How they Broke Britain by James O’Brien, WH Allen, 2023
And so we reach the end of James O’Brien’s brilliant, epic excoriation, of which one reader joked that he kept his copy in the fridge for safety reasons and another said that he had had to stop listening to the audiobook version whilst driving because it was making him so angry.
The penultimate chapter is all about who else but Boris Johnson. This is pretty recent history and we scarcely need reminding of the innumerable awfulnesses of this man. There is no point my simply repeating it all again but there is a good summary here:
Boris Johnson’s 50 worst lies, gaffes and scandals as Prime Minister finally resigns – Mirror Online
What O’Brien does is to follow the trail of the rest of his book to this very point. Britain was already broken by the protagonists of the previous chapters, it was they who paved the way for the possibility of Boris. “Cometh the hour, cometh the man.”
It does seem worth repeating his consecutive variety of Partygate denials:
“First, there were no parties. Then, there had been parties but he was unaware of them. Then, there had been parties and he had been aware of them but he definitely did not attend any. Finally, there had been parties, and he had been aware of them, and he had in fact attended some of them, but he had not realised at the time that they were parties.”
There are a couple of great examples in this chapter too of what I am now thinking of as O’Brienesque short, killer characterisations: Jacob Rees-Mogg, “a penny-farthing in human form”, and Nadine Dorries, “a poster girl for the promotion of the supremely unqualified.”
Finally a necessarily short chapter about the least self-aware of any of O’Brien’s villains, Liz Truss. But she was not, he explains, an aberration, but an inevitable culmination of everything that had gone before, causing an estimated damage to the economy of £30 billion.
I have already mentioned the recently announced general election but since then new depths of depravity and moral turpitude (that strange concept which travellers to the United States still have to deny they are guilty of on those strange green forms we have to fill in*) have been plumbed.
*Has anyone ever stopped and thought, hang on, moral turpitude, well there was that time back in 1973, I suppose I had better declare it and so ensure that I will be straight back home on the next flight?
The stench of Tory desperation is very high now. The great sadness is that there seems not to be an alternative for anyone actually to feel good or hopeful about.
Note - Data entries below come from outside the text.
(* ===== verification/_CoqProject ===== *)
-Q . S2P
Prelude.v
Machine.v
X86.v
Context.v
I386.v
Risc.v
Arm.v
Power.v
Mips.v
Swapcontext.v
Hook.v
Htable.v
Queue.v
SleepTree.v
RBTree.v
RBMap.v
World.v
SimOS.v
Schedule.v
TimerEquiv.v
SchedInv.v
Prog.v
Coroutine.v
Rely.v
NetOS.v
Socket.v
Epoll.v
Ssl.v
Asymcoro.v
Coropool.v
Schedcall.v
Signal.v
Run.v
RoundRobin.v
Semaphore.v
Channel.v
Calm.v
CalmSteps.v
ChanSteps.v
Safe.v
ChanSafe.v
Rules.v
SatOS.v
Cooperation.v
Exclusion.v
Startup.v
Pipeline.v
Examples.v
Disposal.v
Generator.v
Waitgroup.v
Pubsub.v
Client.v
Programs.v
NetPrograms.v
(** The structure at [mc] holds the registers [V] and the program counter
    [ip]. *)
Definition holds (m : gmap Z Z) (mc : Z) (V : reg -> Z) (ip : Z) : Prop :=
  m !! (mc + 8) = Some (V RDI) /\ m !! (mc + 16) = Some (V RSI) /\ m !! (mc + 24) = Some (V RDX) /\
  m !! (mc + 32) = Some (V RCX) /\ m !! (mc + 40) = Some (V R8) /\ m !! (mc + 48) = Some (V R9) /\
  m !! (mc + 56) = Some (V RAX) /\ m !! (mc + 64) = Some (V RBX) /\ m !! (mc + 72) = Some (V RBP) /\
  m !! (mc + 80) = Some (V R10) /\ m !! (mc + 88) = Some (V R11) /\ m !! (mc + 96) = Some (V R12) /\
  m !! (mc + 104) = Some (V R13) /\ m !! (mc + 112) = Some (V R14) /\ m !! (mc + 120) = Some (V R15) /\
  m !! (mc + 160) = Some ip /\ m !! (mc + 184) = Some (V RSP).

(** [setmcontext] loads them; it writes the program counter below the new top
    of the stack. *)
Lemma set_run p R m mc V ip :
  R RDI = mc -> holds m mc V ip -> mapped m (V RSP - 8) -> outside mc (V RSP - 8) ->
  exists R', execs setmcontext (mk_cpu p R m) = Ok (tt, mk_cpu ip R' (<[V RSP - 8 := ip]> m)) /\
    forall r, R' r = V r.
Proof.
  intros Hdi Hh Hsp Hout. unfold holds in Hh. destruct_and!. unfold setmcontext.
  do 15 (erewrite run_mr by (rg; rewrite Hdi; eassumption)).
  erewrite run_push by (rg; rewrite ?Hdi; eassumption).
  erewrite run_mr by (rg; rewrite Hdi, lookup_insert_ne by (apply not_eq_sym; apart); eassumption).
  rewrite (run_ret _ _ _ ip) by (rg; apply lookup_insert_eq).
  rg. eexists. split; [reflexivity|]. intros r. destruct r; rg; try done. lia.
Qed.

Lemma get_run p R m mc ra :
  R RDI = mc -> mc_mapped m mc -> outside mc (R RSP) -> m !! R RSP = Some ra ->
  exists R' m', execs getmcontext (mk_cpu p R m) = Ok (tt, mk_cpu ra R' m') /\ R' RAX = 0 /\ R' RSP = R RSP + 8 /\
    (forall r, r <> RAX -> r <> RSP -> R' r = R r) /\ holds m' mc (upd (upd R RAX 1) RSP (R RSP + 8)) ra /\
    (forall a, outside mc a -> m' !! a = m !! a).
Proof.
  intros Hdi Hmc Hout Hra. unfold getmcontext.
  do 6 (rewrite run_rm by (rewrite Hdi; mapped_mc)).
  rewrite run_im by (rewrite Hdi; mapped_mc).
  do 8 (rewrite run_rm by (rewrite Hdi; mapped_mc)).
  rewrite Hdi.
  rewrite (run_mr _ _ _ _ 0 RSP RCX ra) by (rewrite Z.add_0_r; words).
  rewrite run_rm by (rg; rewrite Hdi; mapped_mc). rewrite run_lea.
  rewrite run_rm by (rg; rewrite Hdi; mapped_mc). rg. rewrite Hdi.
  rewrite (run_mr _ _ _ _ 32 RDI RCX (R RCX)) by (rg; rewrite Hdi; words).
  rewrite run_ir, (run_ret _ _ _ ra) by (rg; words). rg.
  eexists _, _. split; [reflexivity|]. split_and!; try done.
  - intros r Hr1 Hr2. destruct r; done.
  - unfold holds. rewrite <- Hdi. split_and!; words.
  - intros a Ha. words.
Qed.

Lemma holds_same m m' mc V ip :
  (forall i, 0 <= i < 100 -> m' !! (mc + 8 * i) = m !! (mc + 8 * i)) -> holds m mc V ip -> holds m' mc V ip.
Proof.
  intros Hm Hh. assert (Ho : forall off, off mod 8 = 0 -> 0 <= off < 800 -> m' !! (mc + off) = m !! (mc + off)).
  { intros off H0 Hr. replace off with (8 * (off / 8)) by (pose proof (Z.div_mod off 8); lia).
    apply Hm. split; [apply Z.div_pos; lia|apply Z.div_lt_upper_bound; lia]. }
  unfold holds in *. by rewrite !Ho by first [reflexivity | lia].
Qed.

(** [getcontext] returns twice.  The first time it returns 0 to its caller,
    with every register as the caller had it.  When some code, at any later
    time and with any registers, calls [setcontext] on the structure, whose
    words are still as [getcontext] left them, execution continues at the same
    place with the same registers and stack pointer and the result 1, whatever
    has become of the rest of the memory; only the slot of the return address
    is written, with the value it had. *)
Theorem getcontext_returns_twice p R m mc ra :
  R RDI = mc -> mc_mapped m mc -> outside mc (R RSP) -> m !! R RSP = Some ra ->
  exists R1 m1, execs getmcontext (mk_cpu p R m) = Ok (tt, mk_cpu ra R1 m1) /\
    R1 RAX = 0 /\ R1 RSP = R RSP + 8 /\ (forall r, r <> RAX -> r <> RSP -> R1 r = R r) /\
    (forall a, outside mc a -> m1 !! a = m !! a) /\
    forall p2 R2 m2, R2 RDI = mc -> (forall i, 0 <= i < 100 -> m2 !! (mc + 8 * i) = m1 !! (mc + 8 * i)) ->
      mapped m2 (R RSP) ->
      exists R3, execs setmcontext (mk_cpu p2 R2 m2) = Ok (tt, mk_cpu ra R3 (<[R RSP := ra]> m2)) /\
        R3 RAX = 1 /\ forall r, r <> RAX -> R3 r = R1 r.
Proof.
  intros Hdi Hmc Hout Hra. destruct (get_run p R m mc ra) as (R1 & m1 & Hget & Hax & Hsp & Hr & Hh & Ha); [done..|].
  exists R1, m1. split_and!; try done. intros p2 R2 m2 Hdi2 Hm2 Hsp2.
  set (V := upd (upd R RAX 1) RSP (R RSP + 8)) in *. assert (E : V RSP - 8 = R RSP) by (unfold V; rg; lia).
  destruct (set_run p2 R2 m2 mc V ra) as (R3 & Hset & HR3); [done|by eapply holds_same|by rewrite E|by rewrite E|].
  rewrite E in Hset. exists R3. split_and!; [done|by rewrite HR3|]. intros r Hrax. rewrite HR3. unfold V.
  destruct (decide (r = RSP)) as [->|Hrsp]; rg; [done|]. rewrite !upd_ne by done. by rewrite Hr.
Qed.

(** ** Fresh contexts *)

Lemma memset0_run n a p R m :
  (forall i, 0 <= i < Z.of_nat n -> mapped m (a + 8 * i)) ->
  exists m', memset0 n a (mk_cpu p R m) = Ok (tt, mk_cpu p R m') /\
    (forall i, 0 <= i < Z.of_nat n -> m' !! (a + 8 * i) = Some 0) /\
    (forall b, (forall i, 0 <= i < Z.of_nat n -> b <> a + 8 * i) -> m' !! b = m !! b).
Proof.
  revert a m. induction n as [|n IH]; intros a m Hm; [exists m; split_and!; [done|lia|done]|]. cbn [memset0].
  destruct (IH (a + 8) (<[a := 0]> m)) as (m' & Hrun & Hz & Ho).
  { intros i Hi. apply mapped_word. replace (a + 8 + 8 * i) with (a + 8 * (i + 1)) by lia. apply Hm. lia. }
  exists m'. split_and!.
  - rewrite (bind_ok _ _ _ tt (mk_cpu p R (<[a := 0]> m))); [done|]. apply wr_run. rewrite <- (Z.add_0_r a).
    apply (Hm 0). lia.
  - intros i Hi. destruct (decide (i = 0)) as [->|Hi0].
    + rewrite Ho by lia. replace (a + 8 * 0) with a by lia. apply lookup_insert_eq.
    + replace (a + 8 * i) with (a + 8 + 8 * (i - 1)) by lia. apply Hz. lia.
  - intros b Hb. rewrite Ho.
    + apply lookup_insert_ne. specialize (Hb 0). lia.
    + intros i Hi. replace (a + 8 + 8 * i) with (a + 8 * (i + 1)) by lia. apply Hb. lia.
Qed.

(** The stack of a context: words that are mapped and not part of [mc]. *)
Definition stack_mapped (m : gmap Z Z) (mc ss_sp ss_size : Z) : Prop :=
  forall a, ss_sp <= a -> a + 8 <= ss_sp + ss_size -> a mod 8 = 0 -> mapped m a /\ outside mc a.

(** The stack pointer that [makecontext] computes. *)
Definition top_of (ss_sp ss_size : Z) : Z :=
  let sp := ss_sp + ss_size / 8 * 8 - 2 * 8 in sp - sp mod 16 - 8.

Lemma top_of_range ss_sp ss_size :
  64 <= ss_size ->
  ss_sp <= top_of ss_sp ss_size - 8 /\ top_of ss_sp ss_size + 16 <= ss_sp + ss_size /\ (top_of ss_sp ss_size + 8) mod 16 = 0.
Proof.
  intros Hs. unfold top_of. cbv zeta. pose proof (Z.div_mod ss_size 8). pose proof (Z.mod_pos_bound ss_size 8).
  set (x := ss_sp + ss_size / 8 * 8 - 2 * 8). pose proof (Z.mod_pos_bound x 16). split_and!; [lia..|].
  replace (x - x mod 16 - 8 + 8) with (16 * (x / 16)) by (pose proof (Z.div_mod x 16); lia).
  rewrite Z.mul_comm. by apply Z.mod_mul.
Qed.

(** The registers of the fresh context. *)
Definition fresh (sp x y : Z) : reg -> Z := upd (upd (upd (fun _ => 0) RDI (i32 x)) RSI (i32 y)) RSP sp.

Lemma makecontext_run p R m mc ss_sp ss_size func x y :
  let sp := top_of ss_sp ss_size in
  mc_mapped m mc -> mapped m sp -> outside mc sp ->
  exists m', makecontext mc ss_sp ss_size func 2 [x; y] (mk_cpu p R m) = Ok (tt, mk_cpu p R m') /\
    holds m' mc (fresh sp x y) func /\ m' !! sp = Some 0 /\
    (forall a, outside mc a -> a <> sp -> m' !! a = m !! a).
Proof.
  intros sp Hmc Hsp Hout. destruct (memset0_run MC_WORDS mc p R m Hmc) as (m0 & Hrun & Hz & Ho).
  assert (Hw : forall off, off mod 8 = 0 -> 0 <= off < 800 -> m0 !! (mc + off) = Some 0).
  { intros off H0 Hr. replace off with (8 * (off / 8)) by (pose proof (Z.div_mod off 8); lia).
    apply Hz. split; [apply Z.div_pos; lia|apply Z.div_lt_upper_bound; [lia|]]. unfold MC_WORDS. lia. }
  assert (Hmc0 : mc_mapped m0 mc) by (intros i Hi; unfold mapped; rewrite Hz by (unfold MC_WORDS; lia); by eexists).
  assert (Hsp0 : mapped m0 sp) by (unfold mapped; by rewrite Ho).
  exists (<[mc + mc_rsp := sp]> (<[mc + mc_rip := func]> (<[sp := 0]> (<[mc + mc_rsi := i32 y]> (<[mc + mc_rdi := i32 x]> m0))))).
  unfold mc_rsp, mc_rip, mc_rsi, mc_rdi. split_and!.
  - unfold makecontext, mc_rsp, mc_rip, mc_rsi, mc_rdi. rewrite (bind_ok _ _ _ _ _ Hrun). cbn [Z.eqb Pos.eqb negb when].
    rewrite (bind_ok (ret tt) _ _ tt _ eq_refl). change (2 * 8) with 16. fold sp. 
    do 4 (erewrite bind_ok by (apply wr_run; cbn [mem set_word]; first [mapped_mc | repeat apply mapped_word; exact Hsp0])).
    rewrite wr_run by (cbn [mem set_word]; mapped_mc). done.
  - unfold holds, fresh. split_and!; rg; words; by apply Hw; [reflexivity|lia].
  - words.
  - intros a Ha Hne. words. by apply Ho.
Qed.

(** A context made by [makecontext] with two arguments on a stack of at
    least 64 bytes: [setcontext] enters the function with the arguments, cut
    to 32 bits, in the registers of the calling convention, on a stack pointer
    inside the given stack that is aligned as at the entry of a function, and
    with a null return address on top; nothing outside of the structure and
    the stack is written. *)
Theorem makecontext_enters p R m mc ss_sp ss_size func x y :
  mc_mapped m mc -> 64 <= ss_size -> stack_mapped m mc ss_sp ss_size ->
  exists m', makecontext mc ss_sp ss_size func 2 [x; y] (mk_cpu p R m) = Ok (tt, mk_cpu p R m') /\
    (forall a, outside mc a -> a < ss_sp \/ ss_sp + ss_size <= a -> m' !! a = m !! a) /\
    forall p2 R2, R2 RDI = mc ->
      exists R3 m3, execs setmcontext (mk_cpu p2 R2 m') = Ok (tt, mk_cpu func R3 m3) /\
        R3 RDI = i32 x /\ R3 RSI = i32 y /\ m3 !! R3 RSP = Some 0 /\
        ss_sp <= R3 RSP /\ R3 RSP + 8 <= ss_sp + ss_size /\ (R3 RSP + 8) mod 16 = 0.
Proof.
  intros Hmc Hs Hst. destruct (top_of_range ss_sp ss_size Hs) as (Hlo & Hhi & Hal). set (sp := top_of ss_sp ss_size) in *.
  assert (Hal8 : sp mod 8 = 0 /\ (sp - 8) mod 8 = 0).
  { pose proof (Z.div_mod (sp + 8) 16). split; [replace sp with ((2 * ((sp + 8) / 16) - 1) * 8) by lia|
      replace (sp - 8) with ((2 * ((sp + 8) / 16) - 2) * 8) by lia]; by apply Z.mod_mul. }
  destruct (Hst sp) as [Hm1 Ho1]; [lia|lia|apply Hal8|]. destruct (Hst (sp - 8)) as [Hm2 Ho2]; [lia|lia|apply Hal8|].
  destruct (makecontext_run p R m mc ss_sp ss_size func x y) as (m' & Hrun & Hh & Hz & Hfr); [done..|].
  exists m'. split_and!; [done|intros a Ha Hr; apply Hfr; [done|lia]|]. intros p2 R2 Hdi.
  destruct (set_run p2 R2 m' mc (fresh sp x y) func) as (R3 & Hset & HR3); [done|done| |done|].
  { unfold mapped. change (fresh sp x y RSP) with sp. rewrite Hfr by first [done | lia]. done. }
  exists R3, (<[sp - 8 := func]> m'). rewrite !HR3. change (fresh sp x y RSP) with sp. split_and!; try done; [|lia..].
  rewrite lookup_insert_ne by lia. done.
Qed.

(** The call of [makecontext] in the library has one argument
    ([init_coro]: the coroutine), for which this version writes to address 0:
    where it is used, the first coroutine that runs ends the process. *)
Theorem makecontext_one_argument_crashes p R m mc ss_sp ss_size func co :
  mc_mapped m mc -> outside mc 0 -> m !! 0 = None ->
  makecontext mc ss_sp ss_size func 1 [co] (mk_cpu p R m) = Err FSegv.
Proof.
  intros Hmc Hout H0. destruct (memset0_run MC_WORDS mc p R m Hmc) as (m0 & Hrun & _ & Ho).
  unfold makecontext. rewrite (bind_ok _ _ _ _ _ Hrun). cbn [Z.eqb Pos.eqb negb when].
  unfold wr at 1, bind, get_st. cbn [mem]. by rewrite Ho, H0 by done.
Qed.

(** ** Concrete contexts

    The structure is at 4096 and the stack at 8192, 256 bytes long. *)
Definition ex_mem : gmap Z Z :=
  list_to_map (((fun i => (4096 + 8 * Z.of_nat i, 0)) <$> seq 0 100) ++ ((fun i => (8192 + 8 * Z.of_nat i, 77)) <$> seq 0 32)).
Definition ex_regs (r : reg) : Z := match r with RDI => 4096 | RSP => 8400 | RBX => 5 | _ => 9 end.

Lemma ex_mapped_range a n base :
  forallb (fun i => if ex_mem !! (base + 8 * Z.of_nat i) then true else false) (seq 0 n) = true ->
  base <= a -> a + 8 <= base + 8 * Z.of_nat n -> (a - base) mod 8 = 0 -> mapped ex_mem a.
Proof.
  intros Hall Hlo Hhi Hmod. pose proof (Z.div_mod (a - base) 8) as Hd.
  rewrite forallb_forall in Hall. specialize (Hall (Z.to_nat ((a - base) / 8))).
  unfold mapped. replace a with (base + 8 * Z.of_nat (Z.to_nat ((a - base) / 8))) by lia.
  destruct (ex_mem !! _); [by eexists|]. discriminate Hall. apply in_seq. lia.
Qed.
(* ===== verification/Hook.v ===== *)
(** * The original functions

    [dyco_inithook] of [src/dyco_hook.c], which runs before [main] and stores
    where the original versions of the system calls are.  With COROUTINE_HOOK
    the library defines functions of the same names, so that the originals are
    asked for with [dlsym(RTLD_NEXT, name)]; without it a name stands for the
    original. *)
From S2P Require Import Prelude.
From stdpp Require Import strings.

Section hook.
Context {F : Type}.

Record hooks := {
  socket_f : F;
  close_f : F;
  accept_f : F;
  connect_f : F;
  recv_f : F;
  recvfrom_f : F;
  send_f : F;
  sendto_f : F;
  epoll_wait_f : F;
  poll_f : F
}.

Definition names : list string :=
  ["socket"; "close"; "accept"; "connect"; "recv"; "recvfrom"; "send"; "sendto"; "epoll_wait"; "poll"]%string.

(** The pointers in the order of their names. *)
Definition pointers (h : hooks) : list F :=
  [socket_f h; close_f h; accept_f h; connect_f h; recv_f h; recvfrom_f h; send_f h; sendto_f h; epoll_wait_f h; poll_f h].

(** [dlsym_next] is [dlsym(RTLD_NEXT, _)] and [global] what a name in the
    library stands for. *)
Definition dyco_inithook (COROUTINE_HOOK : bool) (dlsym_next global : string -> F) : hooks :=
  if COROUTINE_HOOK then
    {| socket_f := dlsym_next "socket"%string;
       close_f := dlsym_next "close"%string;
       accept_f := dlsym_next "accept"%string;
       connect_f := dlsym_next "connect"%string;
       recv_f := dlsym_next "recv"%string;
       recvfrom_f := dlsym_next "recvfrom"%string;
       send_f := dlsym_next "send"%string;
       sendto_f := dlsym_next "sendto"%string;
       epoll_wait_f := dlsym_next "epoll_wait"%string;
       poll_f := dlsym_next "poll"%string |}
  else
    {| socket_f := global "socket"%string;
       close_f := global "close"%string;
       accept_f := global "accept"%string;
       connect_f := global "connect"%string;
       recv_f := global "recv"%string;
       recvfrom_f := global "recvfrom"%string;
       send_f := global "send"%string;
       sendto_f := global "sendto"%string;
       epoll_wait_f := global "epoll_wait"%string;
       poll_f := global "poll"%string |}.

(** ** Where the pointers lead

    Symbols are looked up in the objects of the process in their order: those
    before the library, the library, those after it. *)
Context (null : F).
Definition object : Type := gmap string F.

Fixpoint resolve (l : list object) (name : string) : F :=
  match l with
  | [] => null
  | o :: l' => match o !! name with Some f => f | None => resolve l' name end
  end.

Definition hooks_of (COROUTINE_HOOK : bool) (before : list object) (self : object) (after : list object) : hooks :=
  dyco_inithook COROUTINE_HOOK (resolve after) (resolve (before ++ self :: after)).

Lemma resolve_skip l l' name : Forall (fun o => o !! name = None) l -> resolve (l ++ l') name = resolve l' name.
Proof. induction 1 as [|o l Ho Hl IH]; [done|]. simpl. by rewrite Ho. Qed.

(** In both configurations the pointers are the functions of the objects after
    the library: the wrappers never call the replacements, which call them. *)
Lemma hooks_are_originals (COROUTINE_HOOK : bool) before self after :
  Forall (fun o => forall name, name ∈ names -> o !! name = None) before ->
  (COROUTINE_HOOK = false -> forall name, name ∈ names -> self !! name = None) ->
  pointers (hooks_of COROUTINE_HOOK before self after) = resolve after <$> names.
Proof.
  intros Hb Hs. destruct COROUTINE_HOOK; [done|].
  assert (Hg : forall name, name ∈ names -> resolve (before ++ self :: after) name = resolve after name).
  { intros name Hn. rewrite resolve_skip by (eapply Forall_impl; [exact Hb|]; auto). simpl. by rewrite Hs. }
  unfold hooks_of. simpl. by rewrite !Hg by (by apply (bool_decide_unpack _); vm_compute).
Qed.

End hook.
(* ===== verification/RBMap.v ===== *)
(** * The red-black tree implements the sleep tree

    Searching, insertion and removal of file RBTree as operations on finite
    maps from wake-up times to coroutines: [rb_sleep_tree] is the instance of
    the scheduler's interface, [rb_sleep_tree_laws] discharges what the
    scheduler relies on. *)
From S2P Require Import Prelude SleepTree RBTree.

Local Open Scope Z_scope.
Local Open Scope dyco_scope.

(** ** Sizes *)

Fixpoint height (t : tree) : nat :=
  match t with Lf => 0 | Nd _ l _ _ r => S (Nat.max (height l) (height r)) end.

Section sizes.
Implicit Types (m : rb_head) (C : list frame) (t l r : tree).

Lemma cells_plug C t : ccells C (ptr t) ++ cells (cptr C) t ≡ₚ cells NULL (plug C t).
Proof.
  revert t. induction C as [|[c a k r|c l a k] C IH]; intros t; [done|..];
    cbn [plug]; rewrite <- IH; cbn [plug1]; perm.
Qed.

Lemma cells_length p t : length (cells p t) = length (inorder t).
Proof.
  revert p. induction t as [|c l IHl a k r IHr]; intros p; [done|]. simpl.
  rewrite !length_app, IHl, IHr. simpl. lia.
Qed.

Lemma holds_size m L : holds m L -> (length L <= size (rbe m))%nat.
Proof.
  intros [Hc Hn _]. rewrite <- (length_fmap fst), <- (size_list_to_set (C := gset Z)), <- size_dom by done.
  apply subseteq_size. intros a [[a' e] [-> He]]%elem_of_list_to_set%list_elem_of_fmap.
  apply elem_of_dom. cbn [fst]. rewrite (Hc _ _ He). by eexists.
Qed.

Lemma height_le t : (height t <= length (inorder t))%nat.
Proof. induction t; simpl; [done|]. rewrite length_app. simpl. lia. Qed.

Lemma plug_length C t : (length C + length (inorder t) <= length (inorder (plug C t)))%nat.
Proof.
  revert t. induction C as [|[c a k r|c l a k] C IH]; intros t; simpl; [lia|..];
    (eapply Nat.le_trans; [|apply IH]); simpl; rewrite length_app; simpl; lia.
Qed.

Lemma zrep_size m C t : zrep m C t -> (length C + length (inorder t) <= size (rbe m))%nat.
Proof.
  intros [H _]. eapply Nat.le_trans; [apply plug_length|]. rewrite <- (cells_length NULL), <- cells_plug.
  by apply holds_size.
Qed.

Lemma plug_app C1 C2 t : plug (C1 ++ C2) t = plug C2 (plug C1 t).
Proof. revert t. induction C1; intros t; [done|]. simpl. by rewrite IHC1. Qed.

Lemma cbal_swap C1 c l a k a' k' C2 n :
  cbal (C1 ++ FR c l a k :: C2) n <-> cbal (C1 ++ FR c l a' k' :: C2) n.
Proof. revert n. induction C1 as [|f C1 IH]; intros n; simpl; [done|]. by rewrite IH. Qed.

Lemma fits_swap d C1 c l a k a' k' C2 :
  fits d (C1 ++ FR c l a k :: C2) <-> fits d (C1 ++ FR c l a' k' :: C2).
Proof. by destruct C1. Qed.

Lemma cnrr_swap C1 c l a k a' k' C2 :
  cnrr (C1 ++ FR c l a k :: C2) <-> cnrr (C1 ++ FR c l a' k' :: C2).
Proof.
  induction C1 as [|f C1 IH]; simpl; [done|]. by rewrite IH, (fits_swap (fcolor f) C1 c l a k a' k').
Qed.

End sizes.

(** ** Order *)

Definition ordered (t : tree) : Prop := StronglySorted (fun x y => x.1 < y.1) (inorder t).
Definition tmap (t : tree) : gmap Z addr := list_to_map (inorder t).

Fixpoint tfind (key : Z) (t : tree) : option addr :=
  match t with
  | Lf => None
  | Nd _ l a k r => if key <? k then tfind key l else if key =? k then Some a else tfind key r
  end.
The use of the word ‘bold’ continues to proliferate absurdly. And the Tories have announced a return to National Service, mandatory or not (it is very unclear) for all eighteen-year-olds. I have watched two car crash interviews with James Cleverly on the subject. It is “a plan … a bold decision” (I kid you not). Young people live in ‘bubbles’ he says at least twice, “for want of a better word.” Well you’re the Home Secretary, think of one. It is so obviously a plan dreamt up in a moment, a result of sheer panic, and yet the pretence is that it has been in their minds and in the making for a long time. The National Citizen Service, an earlier, entirely voluntary version, was a failure, not least because Rishi Sunak cut its budget by two-thirds. This though, Cleverly says, will be different and better, “everyone will be involved”, bringing together a mix of religions, the wealthy and the not so wealthy … He even uses the Gaza protests as a sign of societal fragmentation and then says “plan” a lot again. Parents, he says, are “very, very keen”. Not this one. Unless he wants to do it, my son will be enlisted, press-ganged, conscripted, over my dead body. They don’t even seem to have a clue how they will enforce it. Will they be locking up conscientious objectors? Apparently not – people will be able to do unpaid work at weekends instead. So what will the sanctions be for refusing to do either? Clearly they haven’t thought that up yet, nor how they intend to fund this … I can’t even find the words … despicable, jingoistic, hypocritical perfidy. Cleverly says that he loved his time as an army reservist. Bully for him. What has that got do with anything at all? One interviewer asks him how this sits with traditional Conservative liberal values of individual freedom. “We force people to do things all the time,” answers Cleverly, weirdly.
I found myself lost in disbelief, aghast at the prospect of the enforced militarisation of the flower of our youth, until I could watch no more.
The Rwanda flights will not happen before the election but “immediately after”. What, the next day? Many of the poor detainees are already out on bail and may be hard to round up a second time. “Labour will turn it off,” says Cleverly. Yes, because it is morally repugnant.
One almost last word from me having read this book, one addendum, about Natalie Elphicke, the already tarnished Tory MP who has crossed the floor to Labour. I absolutely genuinely don’t understand how this is allowed to happen without her seat being contested again, from scratch. Her constituents, presumably, voted for an individual representing, broadly at least, the beliefs and manifesto of a particular political party, which, presumably she no longer does. How is it that she does not have to resign immediately and start again now that her political alignment and allegiances have been inverted, overnight, no doubt as the result not of obscene self-interest but a Damascene moment on the road to Westminster, a sea-change in the “core values” these people are always going on about? That must be the case, otherwise her move would be merely and patently opportunistic.